“I have masturbated myself out of serious problems in my life. The phone doesn’t pick up because I’m masturbating. And I have excused myself at the oddest times so as to not make mistakes. If Tiger Woods only knew when to jerk off. It has a true market value, like gold bullion.”
– John Mayer talks to RollingStone about how he masturbated his way in to a drama-free lifestyle.
He’s got a decent point.
No, I know. Everything I’ve read in his RollingStone interview is scarily accurate and is making me reevaluate my relationships with men. John Mayer, huh? Thought I knew!
I’m totally with you on that one!
Every time John Mayer opens his mouth, a baby kitten dies in front of a 6 year old.
Hahahaha. BRILLIANT.
I’ve always loved that John Mayer guy.
I don’t care that everyone thinks he is a douche. Most people only know him for his public persona and sell-able singles but don’t listen to any of his other music (which is pretty honest and down to earth). All douchey quotes and tabloid attention aside, he’s a good artist.
Marsha, Marsha, Marsha. Was that little petard directed toward….. moi? If you sling your gauntlet at my visage, be prepared. For I shall sink my rapier to the hilt in your fanny, and expose your cellulite in rivulets of sarcasm and woe.
haha it really wasn’t directed at anyone. Im just merely professing my love for him. Plain and simple.
Very well.

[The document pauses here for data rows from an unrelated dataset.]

(* ===== verification/Recovery.v ===== *)
(** What happens when a write buffer cannot grow: session_write frees the
    session under its callers.  The other files assume that this never comes
    to pass ([Reallocates]); here it does. *)

From stdpp Require Import gmap.
From S2P Require Import Prelude Util Dom World Concrete SessionIo Inv Roster User Message Presence.
From S2P Require Import Session Teardown Auth Rounds Demo Routing Broadcast Credentials.
Open Scope Z_scope.

Section Recovery.
Context {LX : LibXml} {PX : Posix} {RC : Recovery}.

(** The data does not fit the buffer of the session, and [realloc] refuses. *)
Definition write_refused (x : session) (data : string) : bool :=
  let need := (String.length (s_write_buf x) + String.length data)%nat in
  negb (str_empty data) && (s_write_cap x <? need)%nat &&
  negb (realloc_ok (grown_cap (s_write_cap x) need)).

Lemma session_write_refused s x data w :
  w_heap w !! s = Some x -> write_refused x data = true -> session_write s data w = recover s w.
Proof.
  intros Hx Hr. unfold write_refused in Hr. unfold session_write.
  destruct (str_empty data); [done|]. rewrite (bind_ok _ _ w x w) by (unfold deref; by rewrite Hx).
  cbv zeta. destruct (s_write_cap x <? _)%nat; [|done].
  destruct (realloc_ok _); [done|]. cbn [negb]. unfold bind, ret.
  by destruct (recover s w) as [[[] w']|].
Qed.

(** A session that never sent presence is freed without a broadcast. *)
Definition unseen (x : session) : Prop :=
  s_available x = false /\ s_initial_presence_sent x = false.

Lemma teardown_unseen s x w :
  wf w -> w_heap w !! s = Some x -> unseen x ->
  exists w', session_teardown s w = Ok (tt, w') /\ wf w' /\ gone w w' s.
Proof.
  intros Hwf Hx [Ha Hi].
  destruct (free_session_ok w s Hwf ltac:(by exists x)) as (w' & E & Hwf' & Hg).
  exists w'. split; [|done]. unfold session_teardown, bind at 1, deref. rewrite Hx.
  rewrite bool_decide_eq_false_2 by (by apply (wf_heap _ Hwf) in Hx as [[] _]).
  rewrite Ha, Hi. cbn [orb]. exact E.
Qed.
End Recovery.

Section Refused.
Context {LX : LibXml} {PX : Posix}.

(** C36. When the answer to a login cannot be queued, the server frees the session
    and uses it: SASL success ends in a use after free. *)
Theorem sasl_success_uses_freed depth s stanza x w u p :
  wf w -> w_heap w !! s = Some x -> unseen x ->
  xmlGetProp stanza "mechanism" = Some "PLAIN" ->
  xmlNodeGetContent stanza = Some (plain_text "" u p) ->
  no_nul u = true -> no_nul p = true -> p <> "" ->
  (String.length u + String.length p <= Z.to_nat 3070)%nat ->
  user_check_password u p w = Ok (true, w) ->
  write_refused x sasl_success = true ->
  auth_handle_sasl (RC := teardown_within (S depth)) s stanza w = Fault FFreed.
Proof.
  intros Hwf Hx Hu Hm Hc Hnu Hnp Hp Hl Hcp Hr.
  rewrite (sasl_accept_eq s stanza x w "" u p) by done.
  set (x1 := logged_in (w_config w) u x). set (w1 := set_heap (<[s := x1]> (w_heap w)) w).
  assert (w_heap w1 !! s = Some x1) as Hx1 by apply lookup_insert_eq.
  assert (wf w1) as Hwf1.
  { destruct (wf_heap _ Hwf _ _ Hx) as [[] _]. eapply wf_upd; try done.
    constructor; try done; apply snprintf_length; lia. }
  unfold session_write_str, bind. rewrite (session_write_refused s x1) by done.
  destruct (teardown_unseen (RC := teardown_within depth) s x1 w1 Hwf1 Hx1 Hu) as (w2 & E & _ & Hg).
  unfold recover. cbn [teardown_within]. rewrite E. unfold upd. by rewrite (gn_dead _ _ _ Hg).
Qed.

(** The session [s] of a client that is online, its buffer full, the first
    contact to see its presence being the one of session [t]. *)
Record towards (w : world) (s t : sid) (x : session) (it : roster_item) : Prop := {
  to_heap : w_heap w !! s = Some x;
  to_state : s_state x <> STATE_DISCONNECTED;
  to_available : s_available x = true;
  to_loaded : r_loaded (s_roster x) = true;
  to_items : head (r_items (s_roster x)) = Some it;
  to_from : sub_has_from (ri_subscription it) = true;
  to_contact : contact_session it w = Ok (Some t, w);
  to_sent : exists xml, xml <> "" /\
    stanza_serialize (presence_node "unavailable" (full_jid_of x) None) = Some xml;
  to_full : (s_write_cap x <= String.length (s_write_buf x))%nat
}.

Lemma full_refused x data :
  (s_write_cap x <= String.length (s_write_buf x))%nat -> data <> "" ->
  (forall n, realloc_ok n = false) -> write_refused x data = true.
Proof.
  intros Hc Hd Hr. unfold write_refused. rewrite Hr.
  destruct data as [|c data]; [done|]. cbn [str_empty negb andb String.length].
  by rewrite (proj2 (Nat.ltb_lt _ _)) by lia.
Qed.

(** C35. The recovery itself need not end.  Two clients who are online and see each
    other's presence, both with a full buffer and no memory left: tearing
    either down tells the other, which cannot be told and is torn down, which
    tells the first, and so on until the stack is exhausted, however large it
    is. *)
Theorem recovery_never_ends depth : forall s t x y a b data w,
  (forall n, realloc_ok n = false) -> s <> t ->
  towards w s t x a -> towards w t s y b -> data <> "" ->
  session_write (RC := teardown_within depth) s data w = Fault FStack.
Proof.
  induction depth as [|depth IH]; intros s t x y a b data w Hm Hst Hx Hy Hd.
  all: rewrite (session_write_refused s x) by (apply Hx || by apply full_refused; [apply Hx|..]).
  { done. }
  unfold recover. cbn [teardown_within]. unfold session_teardown.
  assert (deref s w = Ok (x, w)) as Hs by (unfold deref; by rewrite (to_heap _ _ _ _ _ Hx)).
  rewrite (bind_ok _ _ _ _ _ Hs), bool_decide_eq_false_2 by apply Hx.
  rewrite (to_available _ _ _ _ _ Hx). cbn [orb]. unfold presence_broadcast_unavailable.
  unfold bind at 1. rewrite (bind_ok _ _ _ _ _ Hs), (to_available _ _ _ _ _ Hx). cbn [negb andb].
  cbv zeta. rewrite (bind_ok _ _ w tt w)
    by (apply (ensure_loaded s x); apply Hx).
  rewrite (bind_ok _ _ _ _ _ Hs). pose proof (to_items _ _ _ _ _ Hx) as Hi.
  destruct (r_items (s_roster x)) as [|it rest]; [done|]. injection Hi as ->. cbn [for_each].
  rewrite (to_from _ _ _ _ _ Hx). cbn [negb]. unfold bind at 1 2 3.
  rewrite (to_contact _ _ _ _ _ Hx), (proj2 (Nat.eqb_neq t s)) by done. cbn [negb].
  destruct (to_sent _ _ _ _ _ Hx) as (xml & Hne & Hser). unfold stanza_send. rewrite Hser.
  by rewrite (IH t s y x b a).
Qed.
End Refused.

(** ** Instances: the same system once memory is exhausted *)

Definition ExhaustedOs : Posix := {|
  fs_t := @fs_t ConcreteOs; fs_stat := @fs_stat ConcreteOs; fs_mkdir := @fs_mkdir ConcreteOs;
  fs_read := @fs_read ConcreteOs; fs_write := @fs_write ConcreteOs;
  fs_readdir := @fs_readdir ConcreteOs; fs_unlink := @fs_unlink ConcreteOs;
  fs_rmdir := @fs_rmdir ConcreteOs; net_t := @net_t ConcreteOs; net_write := @net_write ConcreteOs;
  net_read := @net_read ConcreteOs; net_close := @net_close ConcreteOs;
  net_accept := @net_accept ConcreteOs; net_listen := @net_listen ConcreteOs;
  net_poll := @net_poll ConcreteOs; os_t := @os_t ConcreteOs; os_random := @os_random ConcreteOs;
  os_gmtime := @os_gmtime ConcreteOs; malloc_ok := @malloc_ok ConcreteOs;
  realloc_ok _ := false; sizeof_session := @sizeof_session ConcreteOs
|}.

(** A state of the one system as a state of the other. *)
Definition exhausted (w : @world ConcreteXml ConcreteOs) : @world ConcreteXml ExhaustedOs :=
  @mkWorld ConcreteXml ExhaustedOs (w_config w) (w_heap w) (w_next w) (w_pollfds w) (w_sessions w)
    (w_nfds w) (w_listen_fd w) (w_shutdown_flag w) (w_fs w) (w_net w) (w_os w).

Lemma exhausted_wf w : wf w -> wf (exhausted w).
Proof. intros []. by constructor. Qed.

Lemma exhausted_heap w : w_heap (exhausted w) = w_heap w.
Proof. done. Qed.

Lemma exhausted_check u p w :
  user_check_password u p w = Ok (true, w) ->
  user_check_password (PX := ExhaustedOs) u p (exhausted w) = Ok (true, exhausted w).
Proof. rewrite !check_password_eq. intros H. apply Ok_inj, (f_equal fst) in H. cbn in H |- *. by rewrite H. Qed.

(** The buffer of a session, filled to the last byte. *)
Definition no_room (x : session) : session := set_write_cap (String.length (s_write_buf x)) x.

Lemma no_room_wf s w : wf w -> wf (run (upd s no_room) w).
Proof.
  intros Hwf. unfold run, upd. destruct (w_heap w !! s) as [x|] eqn:Hx; [|done].
  destruct (wf_heap _ Hwf _ _ Hx) as [Hok _]. eapply wf_upd; try done.
  by destruct Hok; constructor.
Qed.

Lemma demo_account_wf : wf demo_account.
Proof.
  pose proof (quiet_user_create demo_open "alice" "secret" demo_open (inside_refl _ demo_wf)) as H.
  unfold demo_account, run. destruct (user_create "alice" "secret" demo_open) as [[rc w']|].
  - apply H.
  - apply demo_wf.
Qed.

(** Alice's client logs in while its buffer is full. *)
Definition brink : @world ConcreteXml ConcreteOs := run (upd 0%nat no_room) demo_account.

Lemma brink_heap : w_heap (exhausted brink) !! 0%nat = Some (sess_at 0 brink).
Proof. rewrite exhausted_heap. apply sess_at_some. vm_compute. reflexivity. Qed.

Lemma brink_wf : wf (exhausted brink).
Proof. apply exhausted_wf, no_room_wf, demo_account_wf. Qed.

Lemma brink_check :
  user_check_password (PX := ExhaustedOs) "alice" "secret" (exhausted brink)
  = Ok (true, exhausted brink).
Proof.
  apply exhausted_check. rewrite check_password_eq.
  apply (f_equal Ok), f_equal2; [vm_compute; reflexivity|reflexivity].
Qed.

Lemma brink_refused : unseen (sess_at 0 brink) /\
  write_refused (PX := ExhaustedOs) (sess_at 0 brink) sasl_success = true.
Proof. split; [split|]; vm_compute; reflexivity. Qed.

Lemma sasl_success_uses_freed_witness :
  auth_handle_sasl (RC := teardown_within 8) 0%nat (auth_stanza "alice" "secret") (exhausted brink)
  = Fault FFreed.
Proof.
  apply (sasl_success_uses_freed (PX := ExhaustedOs) 7 0%nat (auth_stanza "alice" "secret")
           (sess_at 0 brink) (exhausted brink) "alice" "secret").
  - apply brink_wf.
  - apply brink_heap.
  - apply brink_refused.
  - reflexivity.
  - vm_compute. reflexivity.
  - reflexivity.
  - reflexivity.
  - discriminate.
  - apply Nat.leb_le. vm_compute. reflexivity.
  - apply brink_check.
  - apply brink_refused.
Defined.

(** Alice and Bob are online and friends. *)
Definition locked : @world ConcreteXml ConcreteOs :=
  run (upd 1%nat (fun x => no_room (set_roster (mkRoster [mkItem "alice@localhost" "" "both" false] true) x)))
    (run (upd 0%nat (fun x => no_room (set_roster (mkRoster [mkItem "bob@localhost" "" "both" false] true) x)))
       users_online).

Lemma contact_at {LX : LibXml} {PX : Posix} it t w :
  wf w -> outcome (contact_session it) w = Ok (Some t) -> contact_session it w = Ok (Some t, w).
Proof.
  intros Hwf H. apply run_outcome in H.
  destruct (contact_session_names w w _ _ _ Hwf (same_names_refl w) H) as (E & _).
  by rewrite E in H.
Qed.

Lemma befriend_wf s name w :
  wf w -> wf (run (upd s (fun x =>
    no_room (set_roster (mkRoster [mkItem name "" "both" false] true) x))) w).
Proof.
  intros Hwf. unfold run, upd. destruct (w_heap w !! s) as [x|] eqn:Hx; [|done].
  destruct (wf_heap _ Hwf _ _ Hx) as [[] _]. eapply wf_upd; try done.
  constructor; try done. vm_compute. lia.
Qed.

Lemma locked_wf : wf (exhausted locked).
Proof. apply exhausted_wf. do 2 apply befriend_wf. apply users_wf. Qed.

Lemma exhausted_serialize n : stanza_serialize (LX := ConcreteXml) n = Some (show n).
Proof. reflexivity. Qed.

Lemma str_filled s : str_empty s = false -> s <> "".
Proof. by destruct s. Qed.

Lemma exhausted_towards w s t x name :
  wf (exhausted w) -> w_heap w !! s = Some x -> s_state x <> STATE_DISCONNECTED ->
  s_available x = true -> s_roster x = mkRoster [mkItem name "" "both" false] true ->
  outcome (contact_session (PX := ExhaustedOs) (mkItem name "" "both" false)) (exhausted w)
    = Ok (Some t) ->
  s_write_cap x = String.length (s_write_buf x) ->
  str_empty (show (presence_node "unavailable" (full_jid_of x) None)) = false ->
  towards (PX := ExhaustedOs) (exhausted w) s t x (mkItem name "" "both" false).
Proof.
  intros Hwf Hs Hst Ha Hr Hc Hf He. constructor; rewrite ?exhausted_heap, ?Hr, ?Hf; try done.
  - by apply contact_at.
  - eexists. split; [apply str_filled, He|apply exhausted_serialize].
Qed.

#[local] Instance roster_eq_dec : EqDecision roster.
Proof. solve_decision. Defined.

(** What [exhausted_towards] asks of the client, to be computed. *)
Definition facing (w : @world ConcreteXml ConcreteOs) (s t : sid) (name : string) : bool :=
  let x := sess_at s w in
  has_sess s w && negb (bool_decide (s_state x = STATE_DISCONNECTED)) && s_available x &&
  bool_decide (s_roster x = mkRoster [mkItem name "" "both" false] true) &&
  match outcome (contact_session (PX := ExhaustedOs) (mkItem name "" "both" false))
          (exhausted w) with
  | Ok (Some t') => (t' =? t)%nat
  | _ => false
  end &&
  (s_write_cap x =? String.length (s_write_buf x))%nat &&
  negb (str_empty (show (presence_node "unavailable" (full_jid_of x) None))).

Lemma facing_towards w s t name :
  wf (exhausted w) -> facing w s t name = true ->
  towards (PX := ExhaustedOs) (exhausted w) s t (sess_at s w) (mkItem name "" "both" false).
Proof.
  unfold facing. cbv zeta. rewrite !andb_true_iff, !negb_true_iff, !bool_decide_eq_true,
    bool_decide_eq_false, Nat.eqb_eq.
  intros Hwf ((((((H1 & H2) & H3) & H4) & H5) & H6) & H7).
  apply exhausted_towards; try done; [by apply sess_at_some|].
  destruct (outcome _ _) as [[t'|]|]; try done. apply Nat.eqb_eq in H5. by rewrite H5.
Qed.

Lemma locked_alice : facing locked 0%nat 1%nat "bob@localhost" = true.
Proof. vm_compute. reflexivity. Qed.

Lemma locked_bob : facing locked 1%nat 0%nat "alice@localhost" = true.
Proof. vm_compute. reflexivity. Qed.

Lemma recovery_never_ends_witness :
  session_write (RC := teardown_within 1000) 0%nat "<presence/>" (exhausted locked) = Fault FStack.
Proof.
  apply (recovery_never_ends (PX := ExhaustedOs) 1000 0%nat 1%nat (sess_at 0 locked) (sess_at 1 locked)
           (mkItem "bob@localhost" "" "both" false) (mkItem "alice@localhost" "" "both" false)).
  - reflexivity.
  - discriminate.
  - apply facing_towards; [apply locked_wf|apply locked_alice].
  - apply facing_towards; [apply locked_wf|apply locked_bob].
  - discriminate.
Defined.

We have no quarrel.
lmao. i like that better than the john mayer quote.
Remind me to NEVER shake his hand.
Touché
Like every other guy doesn’t do it too.
OK, ok, a HUGE percentage of them.
Yeah, most guys do it. I hear that Jesus masturbated over the problems he caused by raising Peter’s mother from her deathbed and then making her cook dinner for him and his crew.
That loud roaring sound you hear is the hell train coming for you.
why has anything this troll has to say/do got any relevance and why on earth is he deemed a ‘quotable’? Evil Beet WHAT is going on!?
And BTW ‘For I shall sink my rapier to the hilt in your fanny’ what have you been drinking today? And please can I have some?
Antifreeze. You should try it.
My girlfriend used to try to masturbate herself out of serious problems in the past, but in the end, they still arrested her for murdering her mother. Of course, as far as I was concerned it was a great idea while it lasted.
He also says he’s seeking the Joshua Tree of Vaginas in that article (a surprisingly good read from someone who’s not really a fan) – I gotta hand it to him for his candor!
I heard today that Tiger Woods’s sex-rehab clinic prohibits masturbation because it’s a crutch–a way to avoid addressing sex addiction.
Most sex rehab programs prohibit masturbation for at least a month. I think Russell Brand talked about his experience and said he had to stop for about a month also.
So has Russell Brand found the fabled Joshua Tree of Vaginas now?
he does have a point. i like john mayer i guess!
Truer words might never have been spoken. I imagine especially for a major celebrity who has a never ending supply of grade A poontang being offered in his direction. Jen, Jess… smart man.